Action item: Reproduce the data that follows precisely.

Data excerpts:
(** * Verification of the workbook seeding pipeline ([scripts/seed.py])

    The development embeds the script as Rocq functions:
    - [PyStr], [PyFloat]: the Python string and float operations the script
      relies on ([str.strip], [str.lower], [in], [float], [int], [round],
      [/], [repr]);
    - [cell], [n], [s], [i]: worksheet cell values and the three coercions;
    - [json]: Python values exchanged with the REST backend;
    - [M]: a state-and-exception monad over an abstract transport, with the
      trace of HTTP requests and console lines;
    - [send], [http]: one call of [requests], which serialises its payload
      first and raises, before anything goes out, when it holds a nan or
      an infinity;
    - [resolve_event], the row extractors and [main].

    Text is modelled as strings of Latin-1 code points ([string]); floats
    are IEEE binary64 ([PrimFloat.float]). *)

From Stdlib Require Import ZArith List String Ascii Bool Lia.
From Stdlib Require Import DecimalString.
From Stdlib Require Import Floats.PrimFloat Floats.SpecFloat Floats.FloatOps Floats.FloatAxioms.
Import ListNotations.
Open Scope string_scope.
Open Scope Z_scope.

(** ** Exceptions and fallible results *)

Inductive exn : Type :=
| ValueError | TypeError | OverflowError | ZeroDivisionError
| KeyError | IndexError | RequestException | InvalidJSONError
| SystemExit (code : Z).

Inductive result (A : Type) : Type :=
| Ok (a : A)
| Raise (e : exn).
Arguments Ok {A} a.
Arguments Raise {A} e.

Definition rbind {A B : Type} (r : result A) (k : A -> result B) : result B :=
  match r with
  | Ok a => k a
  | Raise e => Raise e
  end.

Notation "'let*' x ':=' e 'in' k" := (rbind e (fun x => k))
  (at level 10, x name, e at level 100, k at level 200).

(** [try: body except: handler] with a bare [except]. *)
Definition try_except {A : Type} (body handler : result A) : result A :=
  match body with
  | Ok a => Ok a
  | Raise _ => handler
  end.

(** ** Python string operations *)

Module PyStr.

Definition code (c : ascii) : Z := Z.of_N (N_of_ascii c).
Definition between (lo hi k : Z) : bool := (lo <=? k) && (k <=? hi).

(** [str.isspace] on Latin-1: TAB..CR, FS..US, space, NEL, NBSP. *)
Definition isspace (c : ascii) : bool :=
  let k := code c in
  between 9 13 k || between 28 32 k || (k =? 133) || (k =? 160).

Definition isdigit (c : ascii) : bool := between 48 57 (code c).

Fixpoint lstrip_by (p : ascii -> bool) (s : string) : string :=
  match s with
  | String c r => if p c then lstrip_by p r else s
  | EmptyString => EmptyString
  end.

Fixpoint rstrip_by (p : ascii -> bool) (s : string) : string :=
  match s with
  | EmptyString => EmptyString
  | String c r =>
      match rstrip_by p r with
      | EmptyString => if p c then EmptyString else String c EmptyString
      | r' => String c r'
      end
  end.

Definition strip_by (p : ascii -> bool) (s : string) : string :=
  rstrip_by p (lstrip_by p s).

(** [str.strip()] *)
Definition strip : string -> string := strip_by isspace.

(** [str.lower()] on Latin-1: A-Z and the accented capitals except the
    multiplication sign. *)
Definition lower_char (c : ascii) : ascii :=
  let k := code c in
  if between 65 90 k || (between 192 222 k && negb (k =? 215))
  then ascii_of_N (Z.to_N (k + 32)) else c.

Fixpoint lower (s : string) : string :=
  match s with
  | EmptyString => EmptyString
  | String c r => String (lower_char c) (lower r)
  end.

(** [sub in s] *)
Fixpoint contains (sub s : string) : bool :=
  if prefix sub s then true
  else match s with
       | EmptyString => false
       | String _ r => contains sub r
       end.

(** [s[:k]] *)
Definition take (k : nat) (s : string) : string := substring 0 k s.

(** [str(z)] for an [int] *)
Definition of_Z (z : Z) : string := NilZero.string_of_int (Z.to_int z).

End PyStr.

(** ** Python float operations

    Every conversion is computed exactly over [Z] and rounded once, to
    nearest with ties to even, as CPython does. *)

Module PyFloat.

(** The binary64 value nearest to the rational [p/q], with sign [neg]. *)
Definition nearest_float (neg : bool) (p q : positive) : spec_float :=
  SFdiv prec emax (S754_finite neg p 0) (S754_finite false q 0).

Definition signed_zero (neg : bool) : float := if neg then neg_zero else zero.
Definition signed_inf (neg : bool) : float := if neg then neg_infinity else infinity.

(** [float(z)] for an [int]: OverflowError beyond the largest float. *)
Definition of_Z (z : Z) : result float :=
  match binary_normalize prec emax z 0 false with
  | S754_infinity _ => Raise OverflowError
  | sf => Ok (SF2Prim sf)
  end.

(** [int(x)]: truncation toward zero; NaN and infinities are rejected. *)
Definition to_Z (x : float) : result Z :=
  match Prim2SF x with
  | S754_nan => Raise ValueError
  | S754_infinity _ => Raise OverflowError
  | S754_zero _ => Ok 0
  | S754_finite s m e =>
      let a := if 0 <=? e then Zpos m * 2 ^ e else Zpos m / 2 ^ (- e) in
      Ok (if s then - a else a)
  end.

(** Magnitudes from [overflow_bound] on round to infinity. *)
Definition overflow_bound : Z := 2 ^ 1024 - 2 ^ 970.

Response to this task:
(** * Verification of the workbook seeding pipeline ([scripts/seed.py])

    The development embeds the script as Rocq functions:
    - [PyStr], [PyFloat]: the Python string and float operations the script
      relies on ([str.strip], [str.lower], [in], [float], [int], [round],
      [/], [repr]);
    - [cell], [n], [s], [i]: worksheet cell values and the three coercions;
    - [json]: Python values exchanged with the REST backend;
    - [M]: a state-and-exception monad over an abstract transport, with the
      trace of HTTP requests and console lines;
    - [send], [http]: one call of [requests], which serialises its payload
      first and raises, before anything goes out, when it holds a nan or
      an infinity;
    - [resolve_event], the row extractors and [main].

    Text is modelled as strings of Latin-1 code points ([string]); floats
    are IEEE binary64 ([PrimFloat.float]). *)

From Stdlib Require Import ZArith List String Ascii Bool Lia.
From Stdlib Require Import DecimalString.
From Stdlib Require Import Floats.PrimFloat Floats.SpecFloat Floats.FloatOps Floats.FloatAxioms.
Import ListNotations.
Open Scope string_scope.
Open Scope Z_scope.

(** ** Exceptions and fallible results *)

Inductive exn : Type :=
| ValueError | TypeError | OverflowError | ZeroDivisionError
| KeyError | IndexError | RequestException | InvalidJSONError
| SystemExit (code : Z).

Inductive result (A : Type) : Type :=
| Ok (a : A)
| Raise (e : exn).
Arguments Ok {A} a.
Arguments Raise {A} e.

Definition rbind {A B : Type} (r : result A) (k : A -> result B) : result B :=
  match r with
  | Ok a => k a
  | Raise e => Raise e
  end.

Notation "'let*' x ':=' e 'in' k" := (rbind e (fun x => k))
  (at level 10, x name, e at level 100, k at level 200).

(** [try: body except: handler] with a bare [except]. *)
Definition try_except {A : Type} (body handler : result A) : result A :=
  match body with
  | Ok a => Ok a
  | Raise _ => handler
  end.

(** ** Python string operations *)

Module PyStr.

Definition code (c : ascii) : Z := Z.of_N (N_of_ascii c).
Definition between (lo hi k : Z) : bool := (lo <=? k) && (k <=? hi).

(** [str.isspace] on Latin-1: TAB..CR, FS..US, space, NEL, NBSP. *)
Definition isspace (c : ascii) : bool :=
  let k := code c in
  between 9 13 k || between 28 32 k || (k =? 133) || (k =? 160).

Definition isdigit (c : ascii) : bool := between 48 57 (code c).

Fixpoint lstrip_by (p : ascii -> bool) (s : string) : string :=
  match s with
  | String c r => if p c then lstrip_by p r else s
  | EmptyString => EmptyString
  end.

Fixpoint rstrip_by (p : ascii -> bool) (s : string) : string :=
  match s with
  | EmptyString => EmptyString
  | String c r =>
      match rstrip_by p r with
      | EmptyString => if p c then EmptyString else String c EmptyString
      | r' => String c r'
      end
  end.

Definition strip_by (p : ascii -> bool) (s : string) : string :=
  rstrip_by p (lstrip_by p s).

(** [str.strip()] *)
Definition strip : string -> string := strip_by isspace.

(** [str.lower()] on Latin-1: A-Z and the accented capitals except the
    multiplication sign. *)
Definition lower_char (c : ascii) : ascii :=
  let k := code c in
  if between 65 90 k || (between 192 222 k && negb (k =? 215))
  then ascii_of_N (Z.to_N (k + 32)) else c.

Fixpoint lower (s : string) : string :=
  match s with
  | EmptyString => EmptyString
  | String c r => String (lower_char c) (lower r)
  end.

(** [sub in s] *)
Fixpoint contains (sub s : string) : bool :=
  if prefix sub s then true
  else match s with
       | EmptyString => false
       | String _ r => contains sub r
       end.

(** [s[:k]] *)
Definition take (k : nat) (s : string) : string := substring 0 k s.

(** [str(z)] for an [int] *)
Definition of_Z (z : Z) : string := NilZero.string_of_int (Z.to_int z).

End PyStr.

(** ** Python float operations

    Every conversion is computed exactly over [Z] and rounded once, to
    nearest with ties to even, as CPython does. *)

Module PyFloat.

(** The binary64 value nearest to the rational [p/q], with sign [neg]. *)
Definition nearest_float (neg : bool) (p q : positive) : spec_float :=
  SFdiv prec emax (S754_finite neg p 0) (S754_finite false q 0).

Definition signed_zero (neg : bool) : float := if neg then neg_zero else zero.
Definition signed_inf (neg : bool) : float := if neg then neg_infinity else infinity.

(** [float(z)] for an [int]: OverflowError beyond the largest float. *)
Definition of_Z (z : Z) : result float :=
  match binary_normalize prec emax z 0 false with
  | S754_infinity _ => Raise OverflowError
  | sf => Ok (SF2Prim sf)
  end.

(** [int(x)]: truncation toward zero; NaN and infinities are rejected. *)
Definition to_Z (x : float) : result Z :=
  match Prim2SF x with
  | S754_nan => Raise ValueError
  | S754_infinity _ => Raise OverflowError
  | S754_zero _ => Ok 0
  | S754_finite s m e =>
      let a := if 0 <=? e then Zpos m * 2 ^ e else Zpos m / 2 ^ (- e) in
      Ok (if s then - a else a)
  end.

(** Magnitudes from [overflow_bound] on round to infinity. *)
Definition overflow_bound : Z := 2 ^ 1024 - 2 ^ 970.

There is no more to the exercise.